SS: I thought a while back that Trump's presidency would galvanize American moviemakers to start making trenchant, relevant films again as a form of protest. But that does not appear to be the case. Can another golden age of American cinema comparable to the '70s ever recur?

CT: I don't know if it can ever recur. Certainly, when moviemaking is shifting away from being a communal experience to a solitary one, it's harder and harder for any kind of movement to take place. The truest sign of Trump in the movies is, I think, the superhero movies. Not in their ideology or anything like that, but in their playing to an audience's preconceived notions, their unwillingness to challenge those notions. Scorsese was right: these aren't movies, they are purely product. You can say that about a lot of commercial movies in the past but often, even when they were bad, which was most of the time, those movies were made by people who had a desire to make good movies, to tell stories, to evoke human feeling. Now trailers and ads don't even tell you who are in those movies. People are irrelevant to them. If the studios could figure a way to get actors out of them, I think they would. But to me they are most like Trump in that they play to a base – overwhelmingly male and adolescent – and the studios, just like the GOP, are reluctant to do anything different and lose the base. And the sensibility they are in thrall to, the sensibility of the fans of these movies, is one that calls women critics who pan them cunts or bitches, or threatens them with rape or death. There's to me a real connection between the mentality of the superhero movie fans and Trump's blackshirts. 

SS: Why don't today's movies take the chances that so many films from the '70s did?

CT: It's hard to say.
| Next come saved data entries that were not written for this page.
Definition sample_datum (s r : string) (a : Z) (t : OrderDirection)
  : @UniverseDatum sample_engine :=
  {| Symbol := s : @SymbolT sample_engine; Representative := r;
     Amount := a # 1; Transaction := t |}.

Definition sample_state : @Recorder sample_engine := {|
  UniverseSettings_Resolution := Minute : @Resolution sample_engine;
  StartDate := {| year := 1998; month := 1; day := 1 |};
  EndDate := {| year := 2030; month := 1; day := 1 |};
  Cash := 0;
  Universes := [];
  LogLines := []
|}.

Example sample_log_line :
  @log_line sample_engine (sample_datum "SYM_A" "Rep1" 250000 Buy)
  = "SYM_A,Rep1,250000,Buy".
Proof. reflexivity. Qed.

(** ** The selection criteria *)

Lemma Qgtb_spec (x y : Q) : Qgtb x y = true <-> (y < x)%Q.
Proof.
  unfold Qgtb. rewrite (Qgt_alt x y).
  destruct (x ?= y)%Q; split; congruence.
Qed.

Lemma Qgtb_false (x y : Q) : Qgtb x y = false <-> (x <= y)%Q.
Proof.
  rewrite Qle_alt. unfold Qgtb.
  destruct (x ?= y)%Q; split; congruence.
Qed.

Lemma Qgtb_Qeq (x x' y : Q) : (x == x')%Q -> Qgtb x y = Qgtb x' y.
Proof. intros E. unfold Qgtb. now rewrite E. Qed.

Lemma OrderDirection_eqb_spec (a b : OrderDirection) :
  OrderDirection_eqb a b = true <-> a = b.
Proof. destruct a, b; simpl; split; congruence. Qed.

Section Criteria.
Context `{EngineTypes}.

Lemma selection_criteria_true (d : UniverseDatum) :
  selection_criteria d = true <->
  (200000 # 1 < Amount d)%Q /\ Transaction d = Buy.
Proof.
  unfold selection_criteria.
  now rewrite andb_true_iff, Qgtb_spec, OrderDirection_eqb_spec.
Qed.

Lemma selection_criteria_false (d : UniverseDatum) :
  selection_criteria d = false <->
  (Amount d <= 200000 # 1)%Q \/ Transaction d <> Buy.
Proof.
  unfold selection_criteria.
  rewrite andb_false_iff, Qgtb_false.
  destruct (Transaction d); simpl; intuition congruence.
Qed.

(** The comprehension's accumulator loop is a filter followed by a map. *)
Lemma comprehension_acc (data : list UniverseDatum) (acc : list SymbolT) :
  fold_left (fun acc d => if selection_criteria d then acc ++ [Symbol d] else acc)
            data acc
  = acc ++ map Symbol (filter selection_criteria data).
Proof.
  revert acc. induction data as [|d data IH]; intros acc; simpl.
  - now rewrite app_nil_r.
  - rewrite IH. destruct (selection_criteria d); simpl; trivial.
    now rewrite <- app_assoc.
Qed.

Lemma Selects_filter (data : list UniverseDatum) :
  Selects data (map Symbol (filter selection_criteria data)).
Proof.
  induction data as [|d data IH]; simpl.
  - constructor.
  - destruct (selection_criteria d) eqn:E.
    + apply selection_criteria_true in E as [Ha Ht]. now constructor.
    + apply selection_criteria_false in E. now constructor.
Qed.

Lemma Selects_functional (data : list UniverseDatum) (out : list SymbolT) :
  Selects data out -> out = map Symbol (filter selection_criteria data).
Proof.
  induction 1 as [|d data out Ha Ht _ IH|d data out Hn _ IH]; simpl.
  - reflexivity.
  - assert (E : selection_criteria d = true)
      by now apply selection_criteria_true.
    rewrite E. simpl. now f_equal.
  - apply selection_criteria_false in Hn. now rewrite Hn.
Qed.
End Criteria.

Section Selection.
Context `{EngineTypes} {St : Type} `{!QCAlgorithm St}.

Lemma UniverseSelection_snd (data : list UniverseDatum) (self : St) :
  snd (UniverseSelection data self)
  = map Symbol (filter selection_criteria data).
Proof. unfold UniverseSelection. simpl. now rewrite comprehension_acc. Qed.

(** C1: on every input sequence the selection is exactly the one the
    specification describes: read in input order, a datum whose Amount is
    strictly above 200000 and whose Transaction is Buy contributes its symbol,
    and a datum with Amount <= 200000 or a direction other than Buy
    contributes nothing.  In particular a symbol is selected if and only if
    some input datum with that symbol meets both conditions. *)
Theorem UniverseSelection_exact (data : list UniverseDatum) (self : St) :
  (forall out : list SymbolT,
      Selects data out <-> out = snd (UniverseSelection data self)) /\
  (forall s : SymbolT,
      In s (snd (UniverseSelection data self)) <->
      exists d, In d data /\ Symbol d = s /\
                (200000 # 1 < Amount d)%Q /\ Transaction d = Buy).
Proof.
  rewrite UniverseSelection_snd. split.
  - intros out. split.
    + apply Selects_functional.
    + intros ->. apply Selects_filter.
  - intros s. rewrite in_map_iff. split.
    + intros (d & Hs & Hd). apply filter_In in Hd as [Hin Hc].
      apply selection_criteria_true in Hc. now exists d.
    + intros (d & Hin & Hs & Hc). exists d. split; trivial.
      apply filter_In. split; trivial. now apply selection_criteria_true.
Qed.

(** C4: on the three records (SYM_A, Rep1, 250000, buy),
    (SYM_B, Rep2, 150000, buy), (SYM_C, Rep3, 300000, sell) the selection is
    the one-element list [SYM_A]. *)
Theorem UniverseSelection_example (SYM_A SYM_B SYM_C : SymbolT) (self : St) :
  snd (UniverseSelection
         [ {| Symbol := SYM_A; Representative := "Rep1";
              Amount := 250000 # 1; Transaction := Buy |};
           {| Symbol := SYM_B; Representative := "Rep2";
              Amount := 150000 # 1; Transaction := Buy |};
           {| Symbol := SYM_C; Representative := "Rep3";
              Amount := 300000 # 1; Transaction := Sell |} ]
         self)
  = [SYM_A].
Proof. reflexivity. Qed.

(** C5: on the empty input the callback returns the empty selection and
    leaves the engine as it found it; the embedded function is total, its
    result type has no exceptional outcome. *)
Theorem UniverseSelection_empty (self : St) :
  UniverseSelection [] self = (self, []).
Proof. reflexivity. Qed.
End Selection.

(** ** Duplicates and order *)

Section Positions.
Context `{EngineTypes}.

Lemma selected_position (data : list UniverseDatum) (s : SymbolT) :
  In s (map Symbol (filter selection_criteria data)) ->
  exists j d, nth_error data j = Some d /\
              selection_criteria d = true /\ Symbol d = s.
Proof.
  rewrite in_map_iff. intros (d & Hs & Hd).
  apply filter_In in Hd as [Hin Hc].
  apply In_nth_error in Hin as [j Hj]. now exists j, d.
Qed.

Lemma qualifying_symbols_distinct_tail (d : UniverseDatum) data :
  qualifying_symbols_distinct (d :: data) -> qualifying_symbols_distinct data.
Proof.
  intros Hd i j di dj Hi Hj Hci Hcj Hs.
  assert (E : S i = S j) by (apply (Hd (S i) (S j) di dj); assumption).
  congruence.
Qed.

Lemma filter_NoDup (data : list UniverseDatum) :
  qualifying_symbols_distinct data ->
  NoDup (map Symbol (filter selection_criteria data)).
Proof.
  induction data as [|d data IH]; intros Hd; simpl.
  - constructor.
  - pose proof (qualifying_symbols_distinct_tail _ _ Hd) as Ht.
    destruct (selection_criteria d) eqn:Hc; simpl; auto.
    constructor; auto.
    intros Hin. apply selected_position in Hin as (j & dj & Hj & Hcj & Hs).
    assert (E : 0%nat = S j) by (apply (Hd 0%nat (S j) d dj); auto).
    discriminate.
Qed.
(* ===== verification/TlsConstants.v ===== *)
(** * TlsConstants: the wire values of the tls layer

    Models [include/bitcoin/network/tls/constants.hpp]. *)

From S2P Require Import Prelude.

Definition legacy_version : Z := 0x0303.
Definition version_13 : Z := 0x0304.
Definition record_header_size : Z := 5.
Definition maximum_plaintext : Z := 16384.
Definition maximum_ciphertext : Z := maximum_plaintext + 256.
Module content.

Definition change_cipher_spec : Z := 20.
Definition alert : Z := 21.
Definition handshake : Z := 22.
Definition application_data : Z := 23.

End content.

Module handshake.

Definition client_hello : Z := 1.
Definition server_hello : Z := 2.
Definition new_session_ticket : Z := 4.
Definition end_of_early_data : Z := 5.
Definition encrypted_extensions : Z := 8.
Definition certificate : Z := 11.
Definition certificate_request : Z := 13.
Definition certificate_verify : Z := 15.
Definition finished : Z := 20.
Definition key_update : Z := 24.
Definition message_hash : Z := 254.

End handshake.

Module extension.

Definition server_name : Z := 0.
Definition supported_groups : Z := 10.
Definition signature_algorithms : Z := 13.
Definition pre_shared_key : Z := 41.
Definition early_data : Z := 42.
Definition supported_versions : Z := 43.
Definition cookie : Z := 44.
Definition key_share : Z := 51.

End extension.

Module alert.

Definition close_notify : Z := 0.
Definition unexpected_message : Z := 10.
Definition bad_record_mac : Z := 20.
Definition record_overflow : Z := 22.
Definition handshake_failure : Z := 40.
Definition bad_certificate : Z := 42.
Definition unsupported_certificate : Z := 43.
Definition certificate_expired : Z := 45.
Definition certificate_unknown : Z := 46.
Definition illegal_parameter : Z := 47.
Definition unknown_ca : Z := 48.
Definition decode_error : Z := 50.
Definition decrypt_error : Z := 51.
Definition protocol_version : Z := 70.
Definition internal_error : Z := 80.
Definition user_canceled : Z := 90.
Definition missing_extension : Z := 109.
Definition certificate_required : Z := 116.

End alert.

Definition alert_warning : Z := 1.
Definition alert_fatal : Z := 2.
Definition aes_128_gcm_sha256 : Z := 0x1301.
Definition aes_256_gcm_sha384 : Z := 0x1302.
Definition chacha20_poly1305_sha256 : Z := 0x1303.
Definition secp256r1_group : Z := 0x0017.
Definition secp384r1_group : Z := 0x0018.
Definition x25519_group : Z := 0x001d.
Definition ecdsa_secp256r1_sha256 : Z := 0x0403.
Definition ecdsa_secp384r1_sha384 : Z := 0x0503.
We have drifted further and further into rigid moral certainty, the left as well as the right, and you can't take chances in that kind of atmosphere, when there isn't an audience demanding moral certainty. Also, as more and more adults abandon movies for TV (the vaunted current greatness of which I find dubious) and movies continue to give themselves over to spectacle aimed at an adolescent mindset, movies become about getting a return on investments before anything else. Now, of course, with the right in America championing white nationalism, and the far left succumbing to a kind of vicious moralistic censoriousness, just making something for an intelligent audience is a challenge.

SS: Any feedback from the directors or actors you wrote about?

CT: No. There was a festival of the films in the book at UCLA and I was in LA for the opening weekend. A few weeks after, they were showing Cicso Pike and Bill Norton, the writer-director, was there. I left my old paperback copy of the script for him to sign and he included a nice note for thinking about the movie. 

SS: Finally, what new revelations about the era you wrote about in the book, if any, came to you for the first time as you examined it more closely? And are you surprised by the positive critical reaction to Coming Wednesday to a Theater or Drive-In Near You, and in particular by young people?

CT: I don't know if I have any new revelations (except that Sheree North is incredibly sexy in Charley Varrick). I'm grateful for the nice things that have been said about the book. I didn't know a lot of young people liked it, but that's nice to know.

 – Shlomo Schwartzberg is a film critic, teacher and arts journalist based in Toronto. He has taught film at Toronto's Miles Nadal Jewish Community Centre, the Prosserman Jewish Community Centre, Ryerson University's LIFE Institute, and at the University of Toronto's School of Continuing Studies.